*DIRECTIONS FOR THIS TASK*
From the records below, copy every line that contains the word "SchedResult".

*THE RECORDS*

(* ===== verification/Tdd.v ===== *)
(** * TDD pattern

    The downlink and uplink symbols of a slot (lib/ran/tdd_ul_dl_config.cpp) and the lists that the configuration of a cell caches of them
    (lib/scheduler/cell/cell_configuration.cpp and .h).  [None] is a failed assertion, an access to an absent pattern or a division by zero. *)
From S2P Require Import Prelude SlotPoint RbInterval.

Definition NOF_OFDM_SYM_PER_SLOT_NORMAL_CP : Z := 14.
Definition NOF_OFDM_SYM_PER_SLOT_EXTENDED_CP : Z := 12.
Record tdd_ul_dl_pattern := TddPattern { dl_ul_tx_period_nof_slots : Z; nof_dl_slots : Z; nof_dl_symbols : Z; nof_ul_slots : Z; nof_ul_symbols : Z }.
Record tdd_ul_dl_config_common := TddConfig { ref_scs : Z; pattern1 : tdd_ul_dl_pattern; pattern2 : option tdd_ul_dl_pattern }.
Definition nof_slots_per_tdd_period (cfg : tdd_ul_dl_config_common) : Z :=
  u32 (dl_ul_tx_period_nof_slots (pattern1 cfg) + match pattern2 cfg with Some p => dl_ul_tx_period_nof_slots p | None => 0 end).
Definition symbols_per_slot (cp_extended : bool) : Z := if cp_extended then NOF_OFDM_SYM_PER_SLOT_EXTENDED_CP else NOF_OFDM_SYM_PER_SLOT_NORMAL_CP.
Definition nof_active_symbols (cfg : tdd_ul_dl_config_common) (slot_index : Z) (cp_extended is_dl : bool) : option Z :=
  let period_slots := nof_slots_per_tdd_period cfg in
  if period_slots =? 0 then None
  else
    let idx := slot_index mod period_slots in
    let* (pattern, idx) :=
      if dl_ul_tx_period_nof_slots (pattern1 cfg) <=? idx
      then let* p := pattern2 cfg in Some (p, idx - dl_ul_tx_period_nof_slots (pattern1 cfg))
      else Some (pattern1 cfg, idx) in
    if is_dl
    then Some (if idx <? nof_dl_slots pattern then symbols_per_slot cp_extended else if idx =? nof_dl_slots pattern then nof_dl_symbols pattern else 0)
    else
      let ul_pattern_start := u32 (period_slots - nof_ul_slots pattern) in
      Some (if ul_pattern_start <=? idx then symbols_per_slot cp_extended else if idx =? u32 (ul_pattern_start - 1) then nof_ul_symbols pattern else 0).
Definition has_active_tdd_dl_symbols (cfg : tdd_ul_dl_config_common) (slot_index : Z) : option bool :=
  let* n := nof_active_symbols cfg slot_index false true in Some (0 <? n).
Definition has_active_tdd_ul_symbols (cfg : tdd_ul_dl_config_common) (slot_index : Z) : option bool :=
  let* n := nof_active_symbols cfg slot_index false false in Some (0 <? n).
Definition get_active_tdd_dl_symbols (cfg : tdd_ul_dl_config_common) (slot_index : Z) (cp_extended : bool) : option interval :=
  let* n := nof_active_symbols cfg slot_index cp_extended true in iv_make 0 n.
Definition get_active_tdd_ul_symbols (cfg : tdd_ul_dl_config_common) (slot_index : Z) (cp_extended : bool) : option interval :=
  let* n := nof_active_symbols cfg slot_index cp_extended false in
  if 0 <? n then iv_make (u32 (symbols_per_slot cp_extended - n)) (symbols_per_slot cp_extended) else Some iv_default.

--

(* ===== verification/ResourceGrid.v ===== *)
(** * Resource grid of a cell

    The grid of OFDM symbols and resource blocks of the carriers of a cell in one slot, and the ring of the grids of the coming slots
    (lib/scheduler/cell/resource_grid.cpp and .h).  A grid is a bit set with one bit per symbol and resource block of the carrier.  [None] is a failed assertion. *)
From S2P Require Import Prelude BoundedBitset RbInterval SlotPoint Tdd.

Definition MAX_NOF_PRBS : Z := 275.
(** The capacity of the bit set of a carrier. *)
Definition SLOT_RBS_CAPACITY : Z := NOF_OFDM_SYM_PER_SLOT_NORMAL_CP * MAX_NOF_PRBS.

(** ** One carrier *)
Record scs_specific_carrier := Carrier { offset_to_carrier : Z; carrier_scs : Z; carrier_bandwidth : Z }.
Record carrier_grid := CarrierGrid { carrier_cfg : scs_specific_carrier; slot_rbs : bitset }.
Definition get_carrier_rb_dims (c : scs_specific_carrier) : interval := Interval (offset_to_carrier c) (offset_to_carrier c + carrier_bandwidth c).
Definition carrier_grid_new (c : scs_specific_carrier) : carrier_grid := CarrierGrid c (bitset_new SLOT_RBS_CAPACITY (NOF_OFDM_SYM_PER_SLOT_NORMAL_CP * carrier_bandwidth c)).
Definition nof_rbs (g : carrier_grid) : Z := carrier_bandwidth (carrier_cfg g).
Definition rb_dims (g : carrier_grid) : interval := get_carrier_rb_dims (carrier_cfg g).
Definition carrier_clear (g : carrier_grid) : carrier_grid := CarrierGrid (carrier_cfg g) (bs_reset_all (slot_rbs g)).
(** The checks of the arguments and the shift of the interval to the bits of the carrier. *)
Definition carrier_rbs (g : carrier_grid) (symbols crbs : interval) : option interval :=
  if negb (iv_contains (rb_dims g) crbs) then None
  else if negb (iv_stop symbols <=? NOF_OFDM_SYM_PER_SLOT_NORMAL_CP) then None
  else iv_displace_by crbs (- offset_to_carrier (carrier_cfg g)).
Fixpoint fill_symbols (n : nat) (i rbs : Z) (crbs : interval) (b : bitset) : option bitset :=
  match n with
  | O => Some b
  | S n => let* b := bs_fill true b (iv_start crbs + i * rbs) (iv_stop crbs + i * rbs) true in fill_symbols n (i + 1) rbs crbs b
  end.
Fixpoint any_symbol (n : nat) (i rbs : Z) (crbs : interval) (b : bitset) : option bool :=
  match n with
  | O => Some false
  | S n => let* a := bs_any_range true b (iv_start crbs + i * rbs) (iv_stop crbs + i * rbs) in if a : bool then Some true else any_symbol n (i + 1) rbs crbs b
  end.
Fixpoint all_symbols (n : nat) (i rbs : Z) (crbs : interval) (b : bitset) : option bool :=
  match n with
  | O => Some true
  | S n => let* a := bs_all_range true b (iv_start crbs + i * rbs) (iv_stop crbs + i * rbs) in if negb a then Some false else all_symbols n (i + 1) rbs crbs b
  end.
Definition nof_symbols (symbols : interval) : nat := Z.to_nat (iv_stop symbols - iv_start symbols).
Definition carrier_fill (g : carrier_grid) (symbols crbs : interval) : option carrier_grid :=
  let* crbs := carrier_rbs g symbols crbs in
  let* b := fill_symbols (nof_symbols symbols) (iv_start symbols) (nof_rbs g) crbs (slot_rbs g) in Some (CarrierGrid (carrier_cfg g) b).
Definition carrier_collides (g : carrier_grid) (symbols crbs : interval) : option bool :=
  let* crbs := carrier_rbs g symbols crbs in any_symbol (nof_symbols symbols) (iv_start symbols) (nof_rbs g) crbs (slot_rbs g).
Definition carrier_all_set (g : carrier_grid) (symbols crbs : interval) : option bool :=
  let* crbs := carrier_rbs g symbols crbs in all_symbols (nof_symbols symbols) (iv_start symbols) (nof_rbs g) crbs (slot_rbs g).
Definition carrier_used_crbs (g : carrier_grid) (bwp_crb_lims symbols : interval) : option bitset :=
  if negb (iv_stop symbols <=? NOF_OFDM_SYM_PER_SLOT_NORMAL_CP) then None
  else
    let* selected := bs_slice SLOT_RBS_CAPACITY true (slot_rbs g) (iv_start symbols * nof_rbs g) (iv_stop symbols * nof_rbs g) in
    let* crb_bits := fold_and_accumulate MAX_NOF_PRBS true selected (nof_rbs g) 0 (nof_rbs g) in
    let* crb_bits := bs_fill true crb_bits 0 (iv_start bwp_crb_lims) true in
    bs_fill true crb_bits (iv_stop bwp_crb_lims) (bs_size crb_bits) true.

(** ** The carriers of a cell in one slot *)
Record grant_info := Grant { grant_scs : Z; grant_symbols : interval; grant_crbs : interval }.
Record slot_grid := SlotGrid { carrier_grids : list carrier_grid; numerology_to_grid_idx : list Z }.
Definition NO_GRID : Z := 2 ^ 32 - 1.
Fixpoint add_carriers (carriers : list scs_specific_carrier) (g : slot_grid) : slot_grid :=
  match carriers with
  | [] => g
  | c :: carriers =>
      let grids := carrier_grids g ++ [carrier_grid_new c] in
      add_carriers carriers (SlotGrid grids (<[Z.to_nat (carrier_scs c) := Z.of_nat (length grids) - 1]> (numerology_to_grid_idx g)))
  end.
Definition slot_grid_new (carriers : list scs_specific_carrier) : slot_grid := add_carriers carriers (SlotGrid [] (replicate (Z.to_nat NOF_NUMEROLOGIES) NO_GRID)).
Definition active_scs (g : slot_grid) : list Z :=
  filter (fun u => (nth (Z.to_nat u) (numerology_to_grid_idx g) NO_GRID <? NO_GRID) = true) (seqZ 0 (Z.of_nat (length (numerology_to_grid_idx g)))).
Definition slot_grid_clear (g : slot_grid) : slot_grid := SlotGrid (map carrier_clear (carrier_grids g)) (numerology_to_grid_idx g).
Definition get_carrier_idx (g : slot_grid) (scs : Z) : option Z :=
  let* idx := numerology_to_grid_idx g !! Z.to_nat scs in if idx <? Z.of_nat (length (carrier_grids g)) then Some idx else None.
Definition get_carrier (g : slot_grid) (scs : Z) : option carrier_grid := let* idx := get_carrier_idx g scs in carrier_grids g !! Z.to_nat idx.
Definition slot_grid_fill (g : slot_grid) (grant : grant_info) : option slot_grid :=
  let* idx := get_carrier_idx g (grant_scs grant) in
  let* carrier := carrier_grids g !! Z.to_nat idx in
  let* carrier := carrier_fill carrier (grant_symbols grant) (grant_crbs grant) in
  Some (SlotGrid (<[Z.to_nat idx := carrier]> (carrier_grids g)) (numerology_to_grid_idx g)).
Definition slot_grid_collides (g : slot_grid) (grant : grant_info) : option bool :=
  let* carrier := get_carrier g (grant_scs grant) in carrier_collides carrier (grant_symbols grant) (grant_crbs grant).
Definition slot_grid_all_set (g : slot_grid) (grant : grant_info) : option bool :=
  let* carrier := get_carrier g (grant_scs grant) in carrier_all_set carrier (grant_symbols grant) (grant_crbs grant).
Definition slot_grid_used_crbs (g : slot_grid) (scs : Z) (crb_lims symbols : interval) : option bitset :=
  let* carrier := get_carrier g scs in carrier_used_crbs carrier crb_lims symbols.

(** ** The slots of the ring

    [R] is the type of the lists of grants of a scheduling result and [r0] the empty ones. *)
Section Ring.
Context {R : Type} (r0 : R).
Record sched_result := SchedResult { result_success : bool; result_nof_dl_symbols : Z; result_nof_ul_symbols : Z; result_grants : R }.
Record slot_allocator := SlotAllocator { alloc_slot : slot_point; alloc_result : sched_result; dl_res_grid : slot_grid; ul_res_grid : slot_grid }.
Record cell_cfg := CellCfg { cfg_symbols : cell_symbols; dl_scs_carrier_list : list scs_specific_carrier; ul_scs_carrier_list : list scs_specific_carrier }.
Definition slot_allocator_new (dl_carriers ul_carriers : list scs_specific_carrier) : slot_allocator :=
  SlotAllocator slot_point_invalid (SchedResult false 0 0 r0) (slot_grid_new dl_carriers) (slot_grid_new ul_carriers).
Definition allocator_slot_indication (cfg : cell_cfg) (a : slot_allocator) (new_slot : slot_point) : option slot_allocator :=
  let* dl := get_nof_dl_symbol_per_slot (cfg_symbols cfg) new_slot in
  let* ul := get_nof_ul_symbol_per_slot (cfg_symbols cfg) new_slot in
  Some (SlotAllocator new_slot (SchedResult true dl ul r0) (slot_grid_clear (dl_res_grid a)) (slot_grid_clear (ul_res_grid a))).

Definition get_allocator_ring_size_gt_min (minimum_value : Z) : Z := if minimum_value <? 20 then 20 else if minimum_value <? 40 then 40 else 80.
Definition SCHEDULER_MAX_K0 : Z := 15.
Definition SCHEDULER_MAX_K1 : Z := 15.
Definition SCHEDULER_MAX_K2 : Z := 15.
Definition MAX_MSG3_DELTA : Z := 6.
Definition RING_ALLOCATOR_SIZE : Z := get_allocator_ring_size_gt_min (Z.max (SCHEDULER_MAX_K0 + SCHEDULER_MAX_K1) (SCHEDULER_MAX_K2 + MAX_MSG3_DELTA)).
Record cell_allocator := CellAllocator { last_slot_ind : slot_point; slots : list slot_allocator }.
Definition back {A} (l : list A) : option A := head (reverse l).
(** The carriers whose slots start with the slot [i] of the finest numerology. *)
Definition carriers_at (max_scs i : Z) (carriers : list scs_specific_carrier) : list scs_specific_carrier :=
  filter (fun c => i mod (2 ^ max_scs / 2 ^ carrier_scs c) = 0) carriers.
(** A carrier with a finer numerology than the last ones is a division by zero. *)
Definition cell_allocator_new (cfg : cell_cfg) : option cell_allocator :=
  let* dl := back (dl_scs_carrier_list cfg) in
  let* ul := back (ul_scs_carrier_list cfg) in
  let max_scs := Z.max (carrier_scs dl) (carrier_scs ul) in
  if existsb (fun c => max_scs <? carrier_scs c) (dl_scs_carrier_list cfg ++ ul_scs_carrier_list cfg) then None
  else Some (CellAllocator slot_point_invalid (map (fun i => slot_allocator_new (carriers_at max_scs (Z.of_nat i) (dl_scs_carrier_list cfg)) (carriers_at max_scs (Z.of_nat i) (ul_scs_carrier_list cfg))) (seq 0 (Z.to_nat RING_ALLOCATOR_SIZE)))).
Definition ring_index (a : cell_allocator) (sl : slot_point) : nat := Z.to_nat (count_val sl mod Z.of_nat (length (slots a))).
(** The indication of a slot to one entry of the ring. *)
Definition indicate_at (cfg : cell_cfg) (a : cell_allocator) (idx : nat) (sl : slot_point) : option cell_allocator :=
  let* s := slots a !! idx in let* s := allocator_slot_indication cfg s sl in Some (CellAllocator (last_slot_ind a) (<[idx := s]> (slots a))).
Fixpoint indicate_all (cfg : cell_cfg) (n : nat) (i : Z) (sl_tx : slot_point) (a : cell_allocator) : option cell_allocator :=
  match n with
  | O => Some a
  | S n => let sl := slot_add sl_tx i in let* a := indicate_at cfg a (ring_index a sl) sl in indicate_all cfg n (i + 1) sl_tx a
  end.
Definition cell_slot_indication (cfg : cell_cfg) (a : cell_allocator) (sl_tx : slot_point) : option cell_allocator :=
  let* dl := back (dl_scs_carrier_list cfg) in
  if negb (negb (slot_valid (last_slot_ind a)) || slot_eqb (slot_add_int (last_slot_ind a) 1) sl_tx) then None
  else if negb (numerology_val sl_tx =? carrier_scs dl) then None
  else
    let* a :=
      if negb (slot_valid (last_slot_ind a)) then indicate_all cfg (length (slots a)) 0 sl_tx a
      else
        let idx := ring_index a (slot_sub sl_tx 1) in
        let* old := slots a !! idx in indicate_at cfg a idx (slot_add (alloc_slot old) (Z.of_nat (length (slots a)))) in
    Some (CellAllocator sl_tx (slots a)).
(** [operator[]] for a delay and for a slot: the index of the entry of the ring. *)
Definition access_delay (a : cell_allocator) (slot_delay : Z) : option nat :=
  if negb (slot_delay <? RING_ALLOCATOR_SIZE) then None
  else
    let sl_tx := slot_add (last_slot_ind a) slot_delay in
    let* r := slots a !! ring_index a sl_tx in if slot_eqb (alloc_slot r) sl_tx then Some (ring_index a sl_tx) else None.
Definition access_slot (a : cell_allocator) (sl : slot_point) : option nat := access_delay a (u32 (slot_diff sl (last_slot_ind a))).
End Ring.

*SOLUTION TO THIS TASK*
Record sched_result := SchedResult { result_success : bool; result_nof_dl_symbols : Z; result_nof_ul_symbols : Z; result_grants : R }.
  SlotAllocator slot_point_invalid (SchedResult false 0 0 r0) (slot_grid_new dl_carriers) (slot_grid_new ul_carriers).
  Some (SlotAllocator new_slot (SchedResult true dl ul r0) (slot_grid_clear (dl_res_grid a)) (slot_grid_clear (ul_res_grid a))).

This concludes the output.